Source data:
(* ===== verification/Calendar.v ===== *)
(** The calendar of the data generator (src/benchmark/tpch/dbgen): [julian] and [unjulian] of
    bm_utils.c, [mk_time] with its month table of build.c and the date strings of
    [mk_ascdate].

    A julian date is [1000 * year + day], with the year counted from 1900. *)
From Stdlib Require Import String.
From S2P Require Import Prelude Fmt.

Definition STARTDATE : Z := 92001.
Definition CURRENTDATE : Z := 95168.
Definition ENDDATE : Z := 98365.
Definition TOTDATE : Z := 2557.
Definition T_START_DAY : Z := 3.

Definition LEAP (y : Z) : Z := if (Z.rem y 4 =? 0) && negb (Z.rem y 100 =? 0) then 1 else 0.

(** The loop of [julian]: it ends when the offset fits the year. Each turn uses up a year of
    the offset, so that the number of years bounds the turns. *)
Fixpoint julian_loop (fuel : nat) (result offset : Z) : option Z :=
  match fuel with
  | O => None
  | S f =>
      let yr := Z.quot result 1000 in
      let yend := yr * 1000 + 365 + LEAP yr in
      if yend <? result + offset then julian_loop f (result + 1000) (offset - (yend - result + 1))
      else Some (result + offset)
  end.
Definition julian_fuel (offset : Z) : nat := S (Z.to_nat (offset / 365)).
Definition julian (date : Z) : option Z :=
  julian_loop (julian_fuel (date - STARTDATE)) STARTDATE (date - STARTDATE).

Definition unjulian (date : Z) : Z :=
  fold_left (fun res i => res + (365 + LEAP i))
    (seqZ (STARTDATE / 1000) (Z.quot date 1000 - STARTDATE / 1000)) 0 +
  (Z.rem date 1000 - 1).

Definition LEAP_ADJ (yr mnth : Z) : Z := if (LEAP yr =? 1) && (2 <=? mnth) then 1 else 0.
Definition JDAY_BASE : Z := 8035.
Definition JMNTH_BASE : Z := -70 * 12.

(** [months]: name, days and days so far. *)
Definition months : list (string * Z * Z) :=
  [(""%string, 0, 0); ("JAN"%string, 31, 31); ("FEB"%string, 28, 59); ("MAR"%string, 31, 90);
   ("APR"%string, 30, 120); ("MAY"%string, 31, 151); ("JUN"%string, 30, 181); ("JUL"%string, 31, 212);
   ("AUG"%string, 31, 243); ("SEP"%string, 30, 273); ("OCT"%string, 31, 304); ("NOV"%string, 30, 334);
   ("DEC"%string, 31, 365)].
Definition dcnt (m : Z) : option Z :=
  match months !! Z.to_nat m with
  | Some (_, _, d) => if 0 <=? m then Some d else None
  | None => None
  end.

Record dss_time_t : Type := mkTime {
  timekey : Z;
  alpha : bytes;
  tyear : Z;
  tmonth : Z;
  tweek : Z;
  tday : Z;
}.

(** [PR_DATE] *)
Definition PR_DATE (yr mn dy : Z) : bytes :=
  str "19" ++ fmt_dec 2 yr ++ str "-" ++ fmt_dec 2 mn ++ str "-" ++ fmt_dec 2 dy.

(** [while (d > months[m].dcnt + LEAP_ADJ(y, m)) m++;] leaving the table is undefined. *)
Fixpoint month_loop (fuel : nat) (d y m : Z) : option Z :=
  match fuel, dcnt m with
  | S f, Some c => if c + LEAP_ADJ y m <? d then month_loop f d y (m + 1) else Some m
  | _, _ => None
  end.

Definition mk_time (index : Z) : option dss_time_t :=
  match julian (index + STARTDATE - 1) with
  | None => None
  | Some j =>
      let y := Z.quot j 1000 in
      let d := Z.rem j 1000 in
      match month_loop 13 d y 0 with
      | None => None
      | Some m =>
          match dcnt (m - 1) with
          | None => None
          | Some before =>
              Some (mkTime (index + JDAY_BASE)
                      (PR_DATE y m (d - before - (if (LEAP y =? 1) && (2 <? m) then 1 else 0)))
                      (1900 + y) (m + 12 * y + JMNTH_BASE)
                      (Z.quot (d + T_START_DAY - 1) 7 + 1)
                      (d - before - LEAP_ADJ y (m - 1)))
          end
      end
  end.

(** [mk_ascdate]: the dates of the days [STARTDATE + i]. *)
Definition asc_date (i : Z) : option bytes :=
  if (0 <=? i) && (i <? TOTDATE) then option_map alpha (mk_time (i + 1)) else None.
Definition mk_ascdate : list (option bytes) := map asc_date (seqZ 0 TOTDATE).

(** ** julian and unjulian *)

(** The number of days from the start date to the first day of year [y]. *)
Definition days_before (y : Z) : Z := fold_left (fun res i => res + (365 + LEAP i)) (seqZ 92 (y - 92)) 0.

Lemma LEAP_range y : 0 <= LEAP y <= 1.
Proof. unfold LEAP. destruct (_ && _); lia. Qed.

Lemma days_before_succ y : 92 <= y -> days_before (y + 1) = days_before y + 365 + LEAP y.
Proof.
  intros Hy. unfold days_before. replace (y + 1 - 92) with ((y - 92) + 1) by lia.
  rewrite seqZ_app by lia. rewrite fold_left_app. replace (92 + (y - 92)) with y by lia.
  assert (seqZ y 1 = [y]) as -> by (unfold seqZ; cbn; f_equal; lia). cbn [fold_left]. lia.
Qed.

Lemma julian_loop_spec fuel : forall y off,
  92 <= y -> 0 <= off -> off / 365 < Z.of_nat fuel ->
  exists y' d, julian_loop fuel (1000 * y + 1) off = Some (1000 * y' + d) /\ y <= y' /\
    1 <= d <= 365 + LEAP y' /\ days_before y' + d - 1 = days_before y + off.
Proof.
  induction fuel as [|f IH]; intros y off Hy Hoff Hf.
  { pose proof (Z.div_pos off 365). lia. }
  cbn [julian_loop].
  assert (Hq : Z.quot (1000 * y + 1) 1000 = y).
  { rewrite Z.quot_div_nonneg by lia. symmetry. apply Z.div_unique with 1; lia. }
  rewrite Hq. pose proof (LEAP_range y). destruct (Z.ltb_spec (y * 1000 + 365 + LEAP y) (1000 * y + 1 + off)) as [Hlt|Hge].
  - replace (1000 * y + 1 + 1000) with (1000 * (y + 1) + 1) by lia.
    replace (off - (y * 1000 + 365 + LEAP y - (1000 * y + 1) + 1)) with (off - (365 + LEAP y)) by lia.
    destruct (IH (y + 1) (off - (365 + LEAP y))) as (y' & d & Hr & Hle & Hd & Hsum); [lia|lia| |].
    { assert (off / 365 = (off - 365) / 365 + 1) by (replace off with ((off - 365) + 1 * 365) at 1 by lia; now rewrite Z.div_add by lia).
      pose proof (Z.div_le_mono (off - (365 + LEAP y)) (off - 365) 365). lia. }
    exists y', d. split; [exact Hr|]. split; [lia|]. split; [exact Hd|]. rewrite Hsum, days_before_succ by lia. lia.
  - exists y, (1 + off). split; [f_equal; lia|]. lia.
Qed.

(** the two date conversions are inverse: [julian] terminates on every date from the start
    date on and yields an existing day of a year, and [unjulian] turns it back into the
    number of days since the start date. *)
Theorem unjulian_julian (n : Z) :
  0 <= n ->
  exists y d, julian (STARTDATE + n) = Some (1000 * y + d) /\ 92 <= y /\ 1 <= d <= 365 + LEAP y /\
    unjulian (1000 * y + d) = n.
Proof.
  intros Hn. unfold julian. replace (STARTDATE + n - STARTDATE) with n by lia.
  destruct (julian_loop_spec (julian_fuel n) 92 n) as (y & d & Hr & Hy & Hd & Hsum); [lia|exact Hn| |].
  { unfold julian_fuel. pose proof (Z.div_pos n 365). lia. }
  exists y, d. split; [exact Hr|]. split; [exact Hy|]. split; [exact Hd|].
  unfold unjulian. pose proof (LEAP_range y).
  rewrite Z.quot_div_nonneg, Z.rem_mod_nonneg by lia.
  rewrite <- (Z.div_unique (1000 * y + d) 1000 y d), <- (Z.mod_unique (1000 * y + d) 1000 y d) by lia.
  change (STARTDATE / 1000) with 92. fold (days_before y). change (days_before 92) with 0 in Hsum. lia.
Qed.

Lemma unjulian_julian_witness :
  exists y d, julian (STARTDATE + 1262) = Some (1000 * y + d) /\ 92 <= y /\ 1 <= d <= 365 + LEAP y /\
    unjulian (1000 * y + d) = 1262.
Proof. apply (unjulian_julian 1262). lia. Defined.

(** ** The date table against the Gregorian calendar *)

(** A date and the next one. *)
Record civil : Type := mkCivil {
  c_year : Z;
  c_month : Z;
  c_day : Z;
}.
Definition gregorian_leap (y : Z) : bool := (y mod 4 =? 0) && (negb (y mod 100 =? 0) || (y mod 400 =? 0)).
Definition month_length (y m : Z) : Z :=
  if m =? 2 then (if gregorian_leap y then 29 else 28)
  else if (m =? 4) || (m =? 6) || (m =? 9) || (m =? 11) then 30 else 31.
Definition next_day (d : civil) : civil :=
  if c_day d <? month_length (c_year d) (c_month d) then mkCivil (c_year d) (c_month d) (c_day d + 1)
  else if c_month d <? 12 then mkCivil (c_year d) (c_month d + 1) 1
  else mkCivil (c_year d + 1) 1 1.
Definition first_day : civil := mkCivil 1992 1 1.
(** The date [i] days after the first. *)
Definition civil_of (i : nat) : civil := Nat.iter i next_day first_day.
Definition iso_date (d : civil) : bytes :=
  fmt_dec 4 (c_year d) ++ str "-" ++ fmt_dec 2 (c_month d) ++ str "-" ++ fmt_dec 2 (c_day d).

(** [mk_time] describes this date. *)
Definition describes (t : dss_time_t) (d : civil) : bool :=
  bool_decide (alpha t = iso_date d) && (tyear t =? c_year d) && (tday t =? c_day d) &&
  (tmonth t =? c_month d + 12 * (c_year d - 1970)).

Fixpoint dates_match (n : nat) (index : Z) (d : civil) : bool :=
  match n with
  | O => true
  | S n' =>
      match mk_time index with
      | Some t => describes t d && dates_match n' (index + 1) (next_day d)
      | None => false
      end
  end.

Lemma dates_match_spec n : forall index d k,
  dates_match n index d = true -> (k < n)%nat ->
  exists t, mk_time (index + Z.of_nat k) = Some t /\ describes t (Nat.iter k next_day d) = true.
Proof.
  induction n as [|n IH]; intros index d k Hm Hk; [lia|]. cbn [dates_match] in Hm.
  destruct (mk_time index) as [t|] eqn:Et; [|discriminate]. apply andb_true_iff in Hm as [Hd Hm].
  destruct k as [|k].
  - exists t. now rewrite Z.add_0_r.
  - destruct (IH (index + 1) (next_day d) k Hm ltac:(lia)) as (t' & Ht' & Hd').
    exists t'. rewrite Nat.iter_succ_r. split; [|exact Hd'].
    replace (index + Z.of_nat (S k)) with (index + 1 + Z.of_nat k) by lia. exact Ht'.
Qed.

Lemma all_dates_match : dates_match 2557 1 first_day = true.
Proof. vm_compute. reflexivity. Qed.

(** the date table is the Gregorian calendar: for each of the [TOTDATE] days from
    1992-01-01 on [mk_time] succeeds, and its text, year, month and day are those of the day
    that many days after the first, leap years included. *)
Theorem mk_time_gregorian (i : Z) :
  0 <= i < TOTDATE ->
  exists t, mk_time (i + 1) = Some t /\ let d := civil_of (Z.to_nat i) in
    alpha t = iso_date d /\ tyear t = c_year d /\ tday t = c_day d /\
    tmonth t = c_month d + 12 * (c_year d - 1970).
Proof.
  intros Hi. destruct (dates_match_spec 2557 1 first_day (Z.to_nat i) all_dates_match) as (t & Ht & Hd).
  { unfold TOTDATE in Hi. lia. }
  exists t. split; [rewrite <- Ht; f_equal; lia|].
  unfold describes in Hd. rewrite !andb_true_iff, bool_decide_eq_true, !Z.eqb_eq in Hd.
  destruct Hd as [[[Ha Hy] Hd] Hm]. auto.
Qed.

Lemma mk_time_gregorian_witness :
  exists t, mk_time 1520 = Some t /\ let d := civil_of 1519 in
    alpha t = iso_date d /\ tyear t = c_year d /\ tday t = c_day d /\ tmonth t = c_month d + 12 * (c_year d - 1970).
Proof. apply (mk_time_gregorian 1519). unfold TOTDATE. lia. Defined.

Lemma asc_date_some i : 0 <= i < TOTDATE -> exists d, asc_date i = Some d.
Proof.
  intros Hi. destruct (dates_match_spec 2557 1 first_day (Z.to_nat i) all_dates_match) as (t & Ht & _).
  { unfold TOTDATE in Hi. lia. }
  exists (alpha t). unfold asc_date. rewrite (proj2 (Z.leb_le 0 i)), (proj2 (Z.ltb_lt i TOTDATE)) by lia.
  cbn [andb]. replace (i + 1) with (1 + Z.of_nat (Z.to_nat i)) by lia. now rewrite Ht.
Qed.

§ **Exercise instructions**: Whenever a line in the records above contains the string "offset", copy that line.

§ **Answer below**:
(** The loop of [julian]: it ends when the offset fits the year. Each turn uses up a year of
    the offset, so that the number of years bounds the turns. *)
Fixpoint julian_loop (fuel : nat) (result offset : Z) : option Z :=
      if yend <? result + offset then julian_loop f (result + 1000) (offset - (yend - result + 1))
      else Some (result + offset)
Definition julian_fuel (offset : Z) : nat := S (Z.to_nat (offset / 365)).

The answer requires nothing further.